The investigation of radiative heat transfer across molten mold flux film during the continuous casting of steels

Abstract

The non-uniform heat transfer through mold flux film induces breakout during continuous casting and surface defects on final casting steel products. It is significantly desirable to control the heat transfer rate from steel strand to copper mold during the casting process. Among the various modes of heat transfer through mold flux film, thermal radiation is believed to be dominant during initial solidification near meniscus. However, no systematic investigations have been carried out to understand radiative thermal performances, which consider the regulation of heat transfer behaviour through the glassy mold flux layer. In this study, the thermal behaviour of commercial CaO-SiO2-Na2O based mold fluxes has been investigated by using Fourier transform infrared spectroscopy (FT-IR) and Ultra violet-Visible spectrometer (UV-VIS) in the wavelength range of visible to near infrared to examine the thermal radiation transfer through glassy mold flux disk. Particularly, the effect of basicity and various B2O3 and NiO contents have been inspected.
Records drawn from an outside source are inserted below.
Definition reload (w : Warmup) (settings : FileRead Settings) (now : Z) : Warmup :=
  match settings with
  | FileBad => w
  | _ =>
      let w := roll w now in
      let s := match settings with FileValue s => s | _ => default_settings end in
      let '(changed, w) := apply_orders (mkWarmup s (wu_state w) (wu_waiting w) (wu_saved w) (wu_faults w)) (day_of now) in
      save_if changed w
  end.

(** A restart reads the file back. *)
Definition restart (w : Warmup) (now : Z) : Warmup :=
  open_warmup (FileValue (wu_settings w)) (match wu_saved w with Some s => FileValue s | None => FileNone end) (wu_faults w) now.

(** ** Theory of the pace *)

(** The units taken by calls at given times. *)
Fixpoint paced (cap tat : Z) (calls : list (Z * Z)) : Z :=
  match calls with
  | [] => 0
  | (now, wanted) :: calls => let '(taken, tat) := take_pace cap tat now wanted in taken + paced cap tat calls
  end.

Lemma interval_pos cap : cap ≤ DAY_MS → 1 ≤ interval_ms cap.
Proof. intros H. unfold interval_ms, DAY_MS in *. apply Z.div_le_lower_bound; lia. Qed.

Lemma burst_pos cap : 1 ≤ burst cap.
Proof. unfold burst, div_ceil. apply Z.div_le_lower_bound; lia. Qed.

Lemma tolerance_bound cap : 0 ≤ tolerance_ms cap ≤ DAY_MS ∧ interval_ms cap ≤ DAY_MS.
Proof.
  assert (Hb : burst cap - 1 ≤ Z.max cap 1) by (unfold burst, div_ceil; assert ((Z.max cap 1 + 24 - 1) / 24 ≤ Z.max cap 1 + 1); [apply Z.div_le_upper_bound; lia|lia]).
  pose proof (burst_pos cap) as Hp. unfold tolerance_ms, interval_ms.
  assert (Hi : 0 ≤ DAY_MS / Z.max cap 1) by (apply Z.div_pos; unfold DAY_MS; lia).
  assert (Hm : Z.max cap 1 * (DAY_MS / Z.max cap 1) ≤ DAY_MS) by (apply Z.mul_div_le; lia).
  split; [split; [nia|]|]; nia.
Qed.

Lemma take_units_spec n interval limit tat taken tat' :
  0 ≤ interval → limit + interval ≤ u64_max → take_units n interval limit tat = (taken, tat') →
  tat' = tat + Z.of_nat taken * interval ∧ (taken ≤ n)%nat ∧ ((0 < taken)%nat → tat + (Z.of_nat taken - 1) * interval ≤ limit).
Proof.
  intros Hi Hl. revert tat taken tat'. induction n as [|n IH]; intros tat taken tat'; simpl; [intros [= <- <-]; lia|].
  destruct (tat <=? limit) eqn:E; [|intros [= <- <-]; lia]. apply Z.leb_le in E.
  destruct (take_units n interval limit _) as [taken' tat''] eqn:Et. intros [= <- <-].
  apply IH in Et as (-> & Hn & Hlim). unfold saturating_add in *. rewrite Z.min_l in * by lia.
  split_and!; [lia|lia|]. intros _. destruct taken' as [|taken']; [lia|]. specialize (Hlim ltac:(lia)). lia.
Qed.

(** One call, away from the end of the clock. *)
Lemma take_pace_spec cap tat now wanted :
  cap ≤ DAY_MS → 0 ≤ now → now + 2 * DAY_MS ≤ u64_max →
  let base := Z.max (Z.min tat (now + tolerance_ms cap + interval_ms cap)) now in
  let '(taken, tat') := take_pace cap tat now wanted in
  0 ≤ taken ∧ (taken = 0 ∧ tat' = tat ∨
    0 < taken ∧ tat' = base + taken * interval_ms cap ∧ base + (taken - 1) * interval_ms cap ≤ now + tolerance_ms cap).
Proof.
  intros Hc H0 Hn. pose proof (interval_pos cap Hc). destruct (tolerance_bound cap) as [Ht Hi].
  unfold take_pace, pace_bounded, saturating_add. rewrite !(Z.min_l (now + tolerance_ms cap) u64_max), (Z.min_l (now + tolerance_ms cap + interval_ms cap) u64_max) by lia. cbv zeta.
  destruct (take_units _ _ _ _) as [taken tat'] eqn:E. apply take_units_spec in E as (-> & _ & Hlim); [|lia|lia].
  split; [lia|]. destruct (Nat.eqb_spec taken 0) as [->|Hne]; [by left|right]. split_and!; [lia|done|]. apply Hlim. lia.
Qed.

Lemma paced_bound cap tat calls s e :
  cap ≤ DAY_MS → 0 ≤ s → e + 2 * DAY_MS ≤ u64_max →
  Sorted Z.le (map fst calls) → Forall (λ c, s ≤ c.1 ≤ e) calls →
  0 ≤ paced cap tat calls ∧
  (0 < paced cap tat calls →
   (paced cap tat calls - 1) * interval_ms cap + Z.max (Z.min tat (s + tolerance_ms cap + interval_ms cap)) s ≤ e + tolerance_ms cap).
Proof.
  intros Hc Hs He. revert tat s Hs. induction calls as [|[now wanted] calls IH]; intros tat s Hs Hsort Hin; [simpl; lia|].
  apply Forall_cons in Hin as [[Hn1 Hn2] Hin]. cbn [fst map] in *.
  assert (Hin' : Forall (λ c, now ≤ c.1 ≤ e) calls).
  { apply Sorted_StronglySorted in Hsort; [|intros ???; lia]. apply StronglySorted_inv in Hsort as [_ Hall].
    rewrite Forall_forall in Hin. rewrite Forall_forall in Hall. apply Forall_forall. intros c Hcin. split; [|by apply Hin]. apply Hall, list_elem_of_In, in_map, list_elem_of_In, Hcin. }
  apply Sorted_inv in Hsort as [Hsort _].
  pose proof (interval_pos cap Hc) as Hi. destruct (tolerance_bound cap) as [Ht _].
  pose proof (take_pace_spec cap tat now wanted Hc ltac:(lia) ltac:(lia)) as Hsp. cbn [paced].
  destruct (take_pace cap tat now wanted) as [k tat'] eqn:Etk. destruct Hsp as [Hk Hsp].
  destruct (IH tat' now ltac:(lia) Hsort Hin') as [Hp Hm]. set (m := paced cap tat' calls) in *.
  split; [lia|]. intros Htot. destruct Hsp as [[-> ->]|(Hk0 & -> & Hlim)].
  - specialize (Hm ltac:(lia)). lia.
  - set (base := Z.max (Z.min tat (now + tolerance_ms cap + interval_ms cap)) now) in *.
    assert (Hbase : Z.max (Z.min tat (s + tolerance_ms cap + interval_ms cap)) s ≤ base) by (unfold base; lia).
    destruct (Z.eq_dec m 0) as [Hm0|Hm0]; [nia|]. specialize (Hm ltac:(lia)). nia.
Qed.

(** C19: A warm-up cap is spread over the day. Whatever was asked and when,
    in any stretch of time the units taken are at most the burst, an hour's
    share of the cap, and one more for every full interval of the stretch: a
    new address never sends its whole day at once. *)
Theorem warmup_pace_bounded (cap tat s e : Z) (calls : list (Z * Z)) :
  1 ≤ cap ≤ MAX_CAP → 0 ≤ s ≤ e → e + 2 * DAY_MS ≤ u64_max →
  Sorted Z.le (map fst calls) → Forall (λ c, s ≤ c.1 ≤ e) calls →
  paced cap tat calls ≤ burst cap + (e - s) / interval_ms cap.
Proof.
  intros [Hc1 Hc2] [Hs Hse] He Hsort Hin. assert (Hcap : cap ≤ DAY_MS) by (unfold MAX_CAP, DAY_MS in *; lia).
  destruct (paced_bound cap tat calls s e Hcap Hs He Hsort Hin) as [Hp Hb].
  pose proof (interval_pos cap Hcap) as Hi. pose proof (burst_pos cap) as Hbp.
  assert (0 ≤ (e - s) / interval_ms cap) by (apply Z.div_pos; lia).
  destruct (Z.eq_dec (paced cap tat calls) 0) as [->|Hne]; [lia|]. specialize (Hb ltac:(lia)).
  cut (paced cap tat calls - burst cap ≤ (e - s) / interval_ms cap); [lia|].
  apply Z.div_le_lower_bound; [lia|]. unfold tolerance_ms in Hb. lia.
Qed.

Lemma warmup_pace_bounded_witness :
  Sorted Z.le [0; 1000; 3600000] ∧ paced 50 0 [(0, 10); (1000, 10); (3600000, 10)] = 5 ∧
  paced 50 0 [(0, 10); (1000, 10); (3600000, 10)] ≤ burst 50 + (3600000 - 0) / interval_ms 50.
Proof.
  assert (Hs : Sorted Z.le [0; 1000; 3600000]) by (repeat constructor; lia).
  split_and!; [done|by vm_compute|]. apply (warmup_pace_bounded 50 0 0 3600000 [(0, 10); (1000, 10); (3600000, 10)]); [unfold MAX_CAP; lia|lia|vm_compute; discriminate|done|].
  repeat constructor; simpl; lia.
Defined.

(** ** Theory of the controller *)

Definition sent_of (s : State) (g : Group) : Z := gs_sent (group_of s g).

Lemma group_of_put s g v g' : group_of (put_group s g v) g' = if decide (g' = g) then v else group_of s g'.
Proof.
  unfold group_of, put_group. cbn [st_groups]. destruct (decide (g' = g)) as [->|]; [by rewrite lookup_insert_eq|by rewrite lookup_insert_ne].
Qed.

Lemma sent_put s g v g' : gs_sent v = sent_of s g → sent_of (put_group s g v) g' = sent_of s g'.
Proof. intros Hv. unfold sent_of. rewrite group_of_put. by destruct (decide (g' = g)) as [->|]. Qed.

(** Moving a cap does not change what was sent. *)
Lemma decide_cap_sent s day v sent : gs_sent (decide_cap s day v sent).2 = gs_sent s.
Proof. unfold decide_cap. by repeat case_match. Qed.

Lemma apply_action_sent s a today : gs_sent (apply_action s a today) = gs_sent s.
Proof. unfold apply_action. by repeat case_match. Qed.

Lemma judge_group_sent c tally s g g' : sent_of (judge_group c tally s g) g' = sent_of s g'.
Proof.
  unfold judge_group. destruct (_ =? 0); [done|]. destruct (tally g) as [counts causes]. destruct (cl_paused c).
  - by apply sent_put.
  - pose proof (decide_cap_sent (group_of s g) (cl_day c) (judge g counts) (default 0 (cl_sent c !! g))) as Hd.
    destruct (decide_cap _ _ _ _) as [raise sched]. by apply sent_put.
Qed.

Lemma fold_keeps {A} (f : State → A → State) (P : State → State → Prop) l s :
  (∀ s, P s s) → (∀ a b c, P a b → P b c → P a c) → (∀ s a, P s (f s a)) → P s (fold_left f l s).
Proof. intros Hr Ht Hf. revert s. induction l as [|a l IH]; intros s; [apply Hr|]. simpl. eapply Ht; [apply Hf|apply IH]. Qed.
It is found that the heat flux density shows to be decreased by about 3%, strongly affected by the addition of nickel oxide, which has a basicity of 0.95 in a slag system. The increase on absorption coefficients would not lead to an adverse effect on casting operations such as the lubrication of steels in the mold. Hence, it is only logical to optimize the chemical composition of mold fluxes to improve thermal radiative absorption performance between 1–5µm where the maximum radiative energy intensity is emitted in the region.